Sure, there are remaining 10% of use cases where you are a whistleblower, journalist or whatever and you want to retain whatever you have on your phone. But if you put yourself in that situation you'd better have a good understanding of the tech behind your wellbeing. Namely - use something else.
Today, 2 out of 3 of my machines are KDE fedora. The last one is TBD because my kids are using it.
I didn't have a choice for machine 1 because it wasn't eligible for windows 11 and windows 10 security updates were EOL. Machine 2 quickly followed.
At the time, there had been disappointing windows news every few months. Since there have continued to be disappointing windows news every few months.
I expect more disappointing windows news to follow.
Tell them you work in IT and that you'll make their computer faster and more secure. Don't mention Linux by name.
Yes, the American government retrieves these keys "legally". But so what? The American courts won't protect foreigners, even if they are heads of state or dictators. The American government routinely frees criminals (the ones that donate to Republicans) and persecutes lawful citizens (the ones that cause trouble to Republicans). The "rule of law" in the U.S. is a farce.
And this is not just about the U.S. Under the "five eyes" agreement, the governments of Canada, UK, Autralia and New Zealand could also grab your secrets.
Never trust the United States. We live in dangerous times. Ignore it at your own risk.
Have you heard of our lord and savior, Linux?
If it were preventing a mass murder I might feel differently...

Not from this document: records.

(** C9: on an N x 4 state, [update_state] overwrites position with
    columns 0-1, speed with column 2 and orientation with column 3,
    marks the cached coordinates stale and returns nothing; every other
    attribute keeps its value. *)
Theorem update_state_overwrites_pose (f : fleet) (state : tensor A) (n : nat) :
  shape state = [n; 4] ->
  exists f',
    update_state state f = (Some tt, f')
    /\ shape (position f') = [n; 2]
    /\ shape (speed f') = [n; 1]
    /\ shape (orientation f') = [n; 1]
    /\ (forall v, v < n ->
          at2 (position f') v 0 = at2 state v 0
          /\ at2 (position f') v 1 = at2 state v 1
          /\ at2 (speed f') v 0 = at2 state v 2
          /\ at2 (orientation f') v 0 = at2 state v 3)
    /\ cached_coordinates f' = false
    /\ destination f' = destination f
    /\ dest_orientation f' = dest_orientation f
    /\ dimensions f' = dimensions f
    /\ base_coordinates f' = base_coordinates f
    /\ safety_circle f' = safety_circle f
    /\ area f' = area f
    /\ name f' = name f
    /\ min_lidar_range f' = min_lidar_range f
    /\ max_lidar_range f' = max_lidar_range f
    /\ vision_range f' = vision_range f
    /\ nbatch f' = nbatch f
    /\ diag_bool_buffer f' = diag_bool_buffer f
    /\ coordinates f' = coordinates f.
Proof.
  intros Hs. unfold update_state, bind, lift, assign.
  rewrite (slice_cols state n 4 0 2 Hs) by lia.
  rewrite (slice_cols state n 4 2 3 Hs) by lia.
  rewrite (slice_cols state n 4 3 4 Hs) by lia.
  eexists. split; [reflexivity|]. cbn.
  repeat (split; [reflexivity|]).
  split; [|repeat split; reflexivity].
  intros v Hv. repeat split.
  - apply (at2_slice_cols state n 4 0 2 v 0 Hs Hv). lia.
  - apply (at2_slice_cols state n 4 0 2 v 1 Hs Hv). lia.
  - apply (at2_slice_cols state n 4 2 1 v 0 Hs Hv). lia.
  - apply (at2_slice_cols state n 4 3 1 v 0 Hs Hv). lia.
Qed.

(** C10: [update_state] validates nothing.  Any two-dimensional tensor
    with at least 4 columns is accepted whatever its number of rows,
    which is never compared with [nbatch]; only columns 0-3 are read, so
    two states that agree on them have the same effect. *)
Theorem update_state_validates_nothing (f : fleet) (state : tensor A)
  (m k : nat) :
  shape state = [m; k] -> 4 <= k ->
  exists f',
    update_state state f = (Some tt, f')
    /\ nbatch f' = nbatch f
    /\ shape (position f') = [m; 2]
    /\ shape (speed f') = [m; 1]
    /\ shape (orientation f') = [m; 1]
    /\ (forall v, v < m ->
          at2 (position f') v 0 = at2 state v 0
          /\ at2 (position f') v 1 = at2 state v 1
          /\ at2 (speed f') v 0 = at2 state v 2
          /\ at2 (orientation f') v 0 = at2 state v 3)
    /\ (forall (other : tensor A) (k' : nat),
          shape other = [m; k'] -> 4 <= k' ->
          (forall v c, v < m -> c < 4 -> at2 other v c = at2 state v c) ->
          update_state other f = (Some tt, f')).
Proof.
  intros Hs Hk. unfold update_state, bind, lift, assign.
  rewrite (slice_cols state m k 0 2 Hs) by lia.
  rewrite (slice_cols state m k 2 3 Hs) by lia.
  rewrite (slice_cols state m k 3 4 Hs) by lia.
  eexists. split; [reflexivity|]. cbn.
  repeat (split; [reflexivity|]).
  split.
  - intros v Hv. repeat split.
    + apply (at2_slice_cols state m k 0 2 v 0 Hs Hv). lia.
    + apply (at2_slice_cols state m k 0 2 v 1 Hs Hv). lia.
    + apply (at2_slice_cols state m k 2 1 v 0 Hs Hv). lia.
    + apply (at2_slice_cols state m k 3 1 v 0 Hs Hv). lia.
  - intros other k' Hs' Hk' Hagree.
    rewrite (slice_cols other m k' 0 2 Hs') by lia.
    rewrite (slice_cols other m k' 2 3 Hs') by lia.
    rewrite (slice_cols other m k' 3 4 Hs') by lia.
    assert (Hcol : forall a w, a + w <= 4 ->
              gather (data other) (m * w) (slice_index w k' a)
              = gather (data state) (m * w) (slice_index w k a)).
    { intros a w Haw. apply gather_slice_ext. intros v c Hv Hc.
      specialize (Hagree v (a + c) Hv ltac:(lia)).
      rewrite (at2_rows other m k') in Hagree by exact Hs'.
      rewrite (at2_rows state m k) in Hagree by exact Hs.
      rewrite <- !Nat.add_assoc. exact Hagree. }
    cbn. rewrite (Hcol 0 2), (Hcol 2 1), (Hcol 3 1) by lia. reflexivity.
Qed.

End StateFacts.

(* ================================================================== *)
(** * get_edges *)
(* ================================================================== *)

Section EdgeFacts.
Context {A : Type} `{Scalar A} `{Utils A}.
(** * High-Performance-HTTP-Cache: the cache engines and their contract

    A shallow embedding of the four cache engines of the repository

      - [Memory]  : [MemoryCache]  of [memory.go]        (configurable engine),
      - [Simple]  : [SimpleCache]  of [memory/simple.go] (unbounded engine),
      - [LRU]     : [LRUCache]     of [memory/lru.go]    (recency engine),
      - [LFU]     : [LFUCache]     of [memory/lfu.go]    (frequency engine),

    together with the shared types of [cache.go] / [types.go] ([Stats],
    [Config], [EvictionPolicy], the error values), the sharding helpers of
    [internal/hash.go] ([Hash]) and the string cache of [internal/cache]
    that the HTTP server uses ([Legacy]).

    Conventions of the embedding.
    - Every public operation runs under the engine's mutex; an operation is
      modelled as one atomic state transformer.  The wall clock is an explicit
      argument [now], sampled once per operation.
    - [time.Time] is an instant counted in nanoseconds ([Z]); the zero
      [time.Time] is the instant [0].  [time.Duration] is a number of
      nanoseconds.
    - [int64] counters are integers with the wrap-around of
      [atomic.AddInt64] written out ([AddInt64]).
    - [[]byte] values are slices into a heap of backing arrays, so that
      aliasing between the caller's buffers and the cached bytes is visible.
    - Go leaves the iteration order of [range] over a map unspecified; a
      [MapIter] chooses the order, and every statement about an engine that
      ranges over its map is made for an arbitrary [MapIter]. *)

From Stdlib Require Import ZArith Lia Permutation.
From Stdlib Require Import Floats.PrimFloat Numbers.Cyclic.Int63.Uint63.
From Stdlib Require Import Strings.Byte.
From stdpp Require Import gmap strings list fin_maps pretty.

Set Warnings "-clear-no-such-hyp".
Local Open Scope Z_scope.

(** ** Time *)

Abbreviation Time := Z (only parsing).
Abbreviation Duration := Z (only parsing).

Definition IsZero (t : Time) : bool := t =? 0.
(** [t.After(u)] *)
Definition After (t u : Time) : bool := u <? t.
(** [t.Before(u)] *)
Definition Before (t u : Time) : bool := t <? u.
(** [t.Add(d)] *)
Definition Add (t : Time) (d : Duration) : Time := t + d.

Definition Millisecond : Duration := 1000000.
Definition Second : Duration := 1000 * Millisecond.
Definition Minute : Duration := 60 * Second.
Definition Hour : Duration := 60 * Minute.

(** The expiry that [SetWithTTL] of the [memory] package computes: the
    zero time stands for "never expires". *)
Definition deadline (ttl defaultTTL : Duration) (now : Time) : Time :=
  if 0 <? ttl then Add now ttl
  else if 0 <? defaultTTL then Add now defaultTTL
  else 0.

(** The expiry that [MemoryCache.SetWithTTL] computes: without a TTL the
    entry expires in a hundred years. *)
Definition far_deadline (ttl defaultTTL : Duration) (now : Time) : Time :=
  if 0 <? ttl then Add now ttl
  else if 0 <? defaultTTL then Add now defaultTTL
  else Add now (100 * 365 * 24 * Hour).

(** ** int64 counters *)

Definition min_int64 : Z := - 2 ^ 63.
Definition max_int64 : Z := 2 ^ 63 - 1.

Definition wrap64 (z : Z) : Z := (z + 2 ^ 63) mod 2 ^ 64 - 2 ^ 63.

(** [atomic.AddInt64(&x, d)] *)
Definition AddInt64 (x d : Z) : Z := wrap64 (x + d).

Definition int64_range (x : Z) : Prop := min_int64 <= x <= max_int64.

(** ** Byte slices *)

Abbreviation loc := nat (only parsing).
(** The heap of backing arrays; an array is never freed while referenced,
    so allocation only appends. *)
Abbreviation heap := (list (list byte)) (only parsing).

(** A slice is [nil] or a window [off, off+len) of a backing array. *)
Inductive slice :=
| nil_slice
| Slice (a : loc) (off len : nat).

Arguments Slice (a off len)%_nat_scope.

Definition slice_len (s : slice) : nat :=
  match s with
  | nil_slice => 0%nat
  | Slice _ _ n => n
  end.

Definition array_at (h : heap) (a : loc) : list byte := default [] (h !! a).

Definition slice_bytes (h : heap) (s : slice) : list byte :=
  match s with
  | nil_slice => []
  | Slice a o n => take n (drop o (array_at h a))
  end.

Definition slice_valid (h : heap) (s : slice) : Prop :=
  match s with
  | nil_slice => True
  | Slice a o n => (a < length h)%nat /\ (o + n <= length (array_at h a))%nat
  end.

(** [make([]byte, n)] *)
Definition make (h : heap) (n : nat) : heap * slice :=
  (h ++ [replicate n x00], Slice (length h) 0 n).

(** Writing [bs] through the window of a slice (at most [len] bytes). *)
Definition slice_write (h : heap) (s : slice) (bs : list byte) : heap :=
  match s with
  | nil_slice => h
  | Slice a o n =>
      let k := Nat.min n (length bs) in
      alter (fun arr => take o arr ++ take k bs ++ drop (o + k) arr) a h
  end.

(** [copy(dst, src)] *)
Definition copy (h : heap) (dst src : slice) : heap :=
  slice_write h dst (slice_bytes h src).

Arguments copy : simpl never.
Arguments slice_bytes : simpl never.

(** The slice [s] does not point into the array at address [a]. *)
Definition disjoint_from (s : slice) (a : loc) : Prop :=
  match s with
  | nil_slice => True
  | Slice a' _ _ => a' <> a
  end.

(** ** Iteration order of [range] over a map *)

Record MapIter := {
  range : forall {A : Type}, gmap string A -> list (string * A);
  range_perm : forall (A : Type) (m : gmap string A), range m ≡ₚ map_to_list m
}.

Definition keyOrder : MapIter :=
  {| range := fun A m => map_to_list m;
     range_perm := fun A m => reflexivity (map_to_list m) |}.

Definition reverseOrder : MapIter :=
  {| range := fun A m => reverse (map_to_list m);
     range_perm := fun A m => reverse_Permutation (map_to_list m) |}.

(** ** Shared types ([cache.go], [types.go]) *)

Inductive error :=
| ErrKeyEmpty
| ErrValueTooLarge
| ErrCacheClosed
| ErrCacheFull.

(** [float64(x)] for an [int64] value [x]. *)
Definition float64_of_int64 (x : Z) : float :=
  if x <? 0 then
    if x =? min_int64 then (- (of_uint63 (of_Z (2 ^ 62)) * 2))%float
    else (- of_uint63 (of_Z (- x)))%float
  else of_uint63 (of_Z x).

Record Stats := {
  Hits : Z;
  Misses : Z;
  Keys : Z;
  Evictions : Z;
  HitRate : float
}.

Definition CalculateHitRate (s : Stats) : Stats :=
  let total := wrap64 (Hits s + Misses s) in
  if 0 <? total then
    {| Hits := Hits s; Misses := Misses s; Keys := Keys s; Evictions := Evictions s;
       HitRate := (float64_of_int64 (Hits s) / float64_of_int64 total * 100)%float |}
  else s.

Abbreviation EvictionPolicy := Z (only parsing).
Definition LRU : EvictionPolicy := 0.
Definition LFU : EvictionPolicy := 1.
Definition FIFO : EvictionPolicy := 2.

Record Config := {
  MaxSize : Z;
  DefaultTTL : Duration;
  CleanupInterval : Duration;
  EvictionPolicy_ : EvictionPolicy
}.

Definition DefaultConfig : Config :=
  {| MaxSize := 1000;
     DefaultTTL := 5 * Minute;
     CleanupInterval := 1 * Minute;
     EvictionPolicy_ := LRU |}.

(** ** The unbounded engine: [SimpleCache] ([memory/simple.go]) *)

Module Simple.

Record simpleItem := {
  value : slice;
  expiresAt : Time
}.

Definition isExpired (now : Time) (item : simpleItem) : bool :=
  negb (IsZero (expiresAt item)) && After now (expiresAt item).

Record SimpleCache := {
  items : gmap string simpleItem;
  defaultTTL : Duration;
  closed : bool;
  hits : Z;
  misses : Z
}.

Definition with_items (m : gmap string simpleItem) (c : SimpleCache) : SimpleCache :=
  {| items := m; defaultTTL := defaultTTL c; closed := closed c;
     hits := hits c; misses := misses c |}.

Definition add_hit (c : SimpleCache) : SimpleCache :=
  {| items := items c; defaultTTL := defaultTTL c; closed := closed c;
     hits := AddInt64 (hits c) 1; misses := misses c |}.

Definition add_miss (c : SimpleCache) : SimpleCache :=
  {| items := items c; defaultTTL := defaultTTL c; closed := closed c;
     hits := hits c; misses := AddInt64 (misses c) 1 |}.

Definition NewSimpleWithTTL (defaultTTL : Duration) : SimpleCache :=
  {| items := ∅; defaultTTL := defaultTTL; closed := false; hits := 0; misses := 0 |}.

Definition NewSimple : SimpleCache := NewSimpleWithTTL 0.

(** The tail of [Get]: count a hit, return a copy of [item.value]. *)
Definition hit (h : heap) (c : SimpleCache) (item : simpleItem)
  : heap * SimpleCache * (slice * bool) :=
  let c := add_hit c in
  let '(h, value) := make h (slice_len (value item)) in
  let h := copy h value (Simple.value item) in
  (h, c, (value, true)).

(** [Get].  In the expiry branch the source re-reads the map with
    [if item, exists := c.items[key]; ...], which declares a second pair of
    variables: the assignment [exists = false] in its body sets that inner
    variable, and the [exists] tested after the block is the outer one. *)
Definition Get (h : heap) (c : SimpleCache) (key : string) (now : Time)
  : heap * SimpleCache * (slice * bool) :=
  if decide (key = "") then (h, add_miss c, (nil_slice, false))
  else
    match items c !! key with
    | None => (h, add_miss c, (nil_slice, false))
    | Some item =>
        let exists_ := true in
        if isExpired now item then
          let c :=
            match items c !! key with
            | Some item' =>
                if isExpired now item' then with_items (delete key (items c)) c else c
            | None => c
            end in
          if negb exists_ then (h, add_miss c, (nil_slice, false))
          else hit h c item
        else hit h c item
    end.

Definition SetWithTTL (h : heap) (c : SimpleCache) (key : string) (value : slice)
    (ttl : Duration) (now : Time) : heap * SimpleCache * option error :=
  if decide (key = "") then (h, c, Some ErrKeyEmpty)
  else if closed c then (h, c, Some ErrCacheClosed)
  else
    let expiresAt :=
      if 0 <? ttl then Add now ttl
      else if 0 <? defaultTTL c then Add now (defaultTTL c)
      else 0 in
    let '(h, valueCopy) := make h (slice_len value) in
    let h := copy h valueCopy value in
    (h, with_items (<[key := {| value := valueCopy; expiresAt := expiresAt |}]> (items c)) c,
     None).

Definition Set_ (h : heap) (c : SimpleCache) (key : string) (value : slice) (now : Time)
  : heap * SimpleCache * option error :=
  SetWithTTL h c key value (defaultTTL c) now.

Definition Delete (c : SimpleCache) (key : string) : SimpleCache * bool :=
  if decide (key = "") then (c, false)
  else
    match items c !! key with
    | Some _ => (with_items (delete key (items c)) c, true)
    | None => (c, false)
    end.

Definition Clear (c : SimpleCache) : SimpleCache :=
  {| items := ∅; defaultTTL := defaultTTL c; closed := closed c; hits := 0; misses := 0 |}.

But this is protecting the money supply (and indirectly the governments control).
Not a reason to violate privacy IMO, especially when at the time this was done these people were only suspected of fraud, not convicted.
Similarly, your TPM is protected by keys Intel or AMD can give anyone.
If you want to extrapolate, your Yubikey was supplied by an American company with big contracts to supply government with their products. Since it's closed source and you can't verify what it runs, a similar thing could possibly happen with your smartcard/GPG/pass keys.